In person, Robinson was gregarious, quick-witted, and a fascinating conversation partner. (I completed several Sky & Telescope book projects under his tenure.) But his tell-it-like-it-is ire would occasionally reveal itself in the pages of the magazine when confronted with some case of institutional illogic or spurious science. In a January 1999 opinion piece, provocatively titled "Stupidity Squared,” Robinson fumed against congressional cancellation of the Superconducting Super Collider, then pilloried the International Space Station, which he deemed a "grossly over-budget, overpriced, $25 to $50 billion flying fiasco." Another op-ed, "Astronomers Are Jerks," lambastes colleagues who needlessly alarmed the public over a mile-wide asteroid projected to possibly strike Earth in 2028; follow-up calculations slashed the impact risk to “zero,” a flip-flop that Robinson found detrimental to the public’s perception of science. In October 1990, he sounded an optimistic (and prophetic) note following reportage of the Hubble Space Telescope’s misshapen primary mirror: “Time should soften today's public image of HST, for I truly believe the telescope will hit many home runs.”
Robinson was a tireless advocate of professional-amateur collaborations in the search for asteroids, comets, and supernovae, especially with the rapid advancement of digital imaging and computer technology. “I was one of the few people to walk in both communities with equal facility,” he said.

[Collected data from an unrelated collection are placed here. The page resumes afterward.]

(* ===== verification/Companion.v ===== *)
(** * The companion listener ([yggdrasil/src/proxy/http_frontend/redirect.rs])

    The listener on port 80 that serves the routes without a certificate to LAN
    peers and redirects the hosts with one to HTTPS: its tables and the handling
    of one request. *)

From S2P Require Import Prelude RustStd External Instances RuleTypes Error Rule RuleSet LanCidrs NetFmt ProxyProtocol HttpForward.

(** ** The hosts to redirect, with how often each was registered *)

Notation HostSet := (gmap string nat).

Definition host_contains (s : HostSet) (host : string) : bool := bool_decide (is_Some (s !! Str.to_ascii_lowercase host)).
Definition host_add (s : HostSet) (host : string) : HostSet :=
  let key := Str.to_ascii_lowercase host in <[key := S (default 0%nat (s !! key))]> s.
Definition host_remove (s : HostSet) (host : string) : HostSet :=
  let key := Str.to_ascii_lowercase host in
  match s !! key with
  | Some c => if (c - 1 =? 0)%nat then delete key s else <[key := (c - 1)%nat]> s
  | None => s
  end.

Section Companion.
Context `{UrlLib} `{HttpLib}.

Record RedirectListener := mkRedirect { rl_hosts : HostSet; rl_plain : RouteTable; rl_lan : option LanCidrs }.

(** [RedirectListener::spawn], with the socket bound. *)
Definition redirect_new : RedirectListener := mkRedirect ∅ ∅ None.

Definition register_host (l : RedirectListener) (host : string) : RedirectListener :=
  mkRedirect (host_add (rl_hosts l) host) (rl_plain l) (rl_lan l).
Definition unregister_host (l : RedirectListener) (host : string) : RedirectListener :=
  mkRedirect (host_remove (rl_hosts l) host) (rl_plain l) (rl_lan l).
Definition listener_is_empty (l : RedirectListener) : bool := bool_decide (rl_hosts l = ∅) && bool_decide (dom (rl_plain l) = ∅).
Definition register_plaintext_routes (l : RedirectListener) (routes : list HttpRoute) (rule_name : string) : RedirectListener * list string :=
  let '(t, replaced) := table_extend (rl_plain l) routes rule_name in (mkRedirect (rl_hosts l) t (rl_lan l), replaced).
Definition unregister_plaintext_routes (l : RedirectListener) (rule_name : string) : RedirectListener :=
  mkRedirect (rl_hosts l) (remove_by_rule (rl_plain l) rule_name) (rl_lan l).
Definition set_lan_cidrs (l : RedirectListener) (snapshot : option LanCidrs) : RedirectListener :=
  mkRedirect (rl_hosts l) (rl_plain l) snapshot.

(** The loop around [TcpListener::bind]: [binds] are the outcomes of the
    attempts, [None] an address in use and [Some false] another error. *)
Fixpoint bind_with_retry (port : Z) (attempt : nat) (binds : list (option bool)) : bool :=
  match binds with
  | [] => false
  | Some ok :: _ => ok
  | None :: binds => if (attempt <? 3)%nat && negb (port =? 0) then bind_with_retry port (S attempt) binds else false
  end.

Definition lan_allows (l : RedirectListener) (peer : Net.SocketAddr) : bool :=
  match rl_lan l with Some lc => lan_contains lc (Net.ip peer) | None => false end.

(** [None]: the [expect] on a value that is no header value. *)
Definition redirect_response (bare_host path_and_query : string) : option Response :=
  location ← value_from_str ("https://" +:+ bare_host +:+ path_and_query);
  Some (mkResponse 301 (hm_insert hm_empty (from_static "location") location) "").

Section Dispatch.
Variable backend : Request -> option Response.

Definition dispatch (l : RedirectListener) (peer : Net.SocketAddr) (r : Request) : option Response :=
  match extract_host r with
  | None => Some (short_response 400 "")
  | Some host =>
      let bare_host := without_port host in
      match table_lookup (rl_plain l) bare_host with
      | Some e =>
          if lan_allows l peer then
            let single_route := [mkRoute bare_host (re_target e) None []] in
            Some (serve_request backend (mkConn None peer (table_build single_route (re_rule_name e)) false false) r)
          else Some (short_response 404 ("no route" +:+ LF))
      | None =>
          if host_contains (rl_hosts l) bare_host
          then redirect_response bare_host (default "/" (uri_path_and_query (rq_uri r)))
          else Some (short_response 404 ("no route" +:+ LF))
      end
  end.

End Dispatch.

(** ** Lemmas *)

Lemma host_add_lookup s h k : host_add s h !! k = if decide (Str.to_ascii_lowercase h = k) then Some (S (default 0%nat (s !! k))) else s !! k.
Proof. unfold host_add. case_decide as Hk; [by rewrite <- Hk, lookup_insert_eq|by rewrite lookup_insert_ne]. Qed.

Lemma host_remove_lookup s h k : host_remove s h !! k =
  if decide (Str.to_ascii_lowercase h = k)
  then match s !! k with Some c => if (c - 1 =? 0)%nat then None else Some (c - 1)%nat | None => None end
  else s !! k.
Proof.
  unfold host_remove. case_decide as Hk.
  - rewrite Hk. destruct (s !! k) as [c|] eqn:Hs; [|done]. destruct (c - 1 =? 0)%nat; [by rewrite lookup_delete_eq|by rewrite lookup_insert_eq].
  - destruct (s !! Str.to_ascii_lowercase h) as [c|]; [|done]. destruct (c - 1 =? 0)%nat; [by rewrite lookup_delete_ne|by rewrite lookup_insert_ne].
Qed.

(** Plaintext of a route goes to LAN peers only: for anyone else no backend is
    asked. *)
Lemma dispatch_outside_lan backend backend' l peer r : lan_allows l peer = false -> dispatch backend l peer r = dispatch backend' l peer r.
Proof. intros Hlan. unfold dispatch. rewrite Hlan. done. Qed.

End Companion.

After authoring more than 250 articles and editing many more, Robinson retired from Sky & Telescope in 2000. But he continued to pen the magazine's popular “50 & 25 Years Ago” column and deliver talks to amateur astronomy organizations. From 2001 to 2005, he served on the Board of Directors of the Astronomical Society of the Pacific. He also authored the book Outdoor Optics, a compendium of practical information about binoculars. Robinson was an expert birdwatcher, an avocation that garnered much of his attention during his retirement years. Asteroid 1983 AR is named in his honor. Robinson is survived by his second wife “Ollie,” son Leif, Jr., and daughter Cara.
Celebrating the 60th anniversary of his beloved magazine in November 2001, Robinson summed up his take on the advancement of cosmic studies: "Astronomy two generations ago was simple, but only in retrospect. … As I finish this piece while listening to Elgar's Enigma Variations, I can't help but giggle at how many big unknowns surely await discovery!"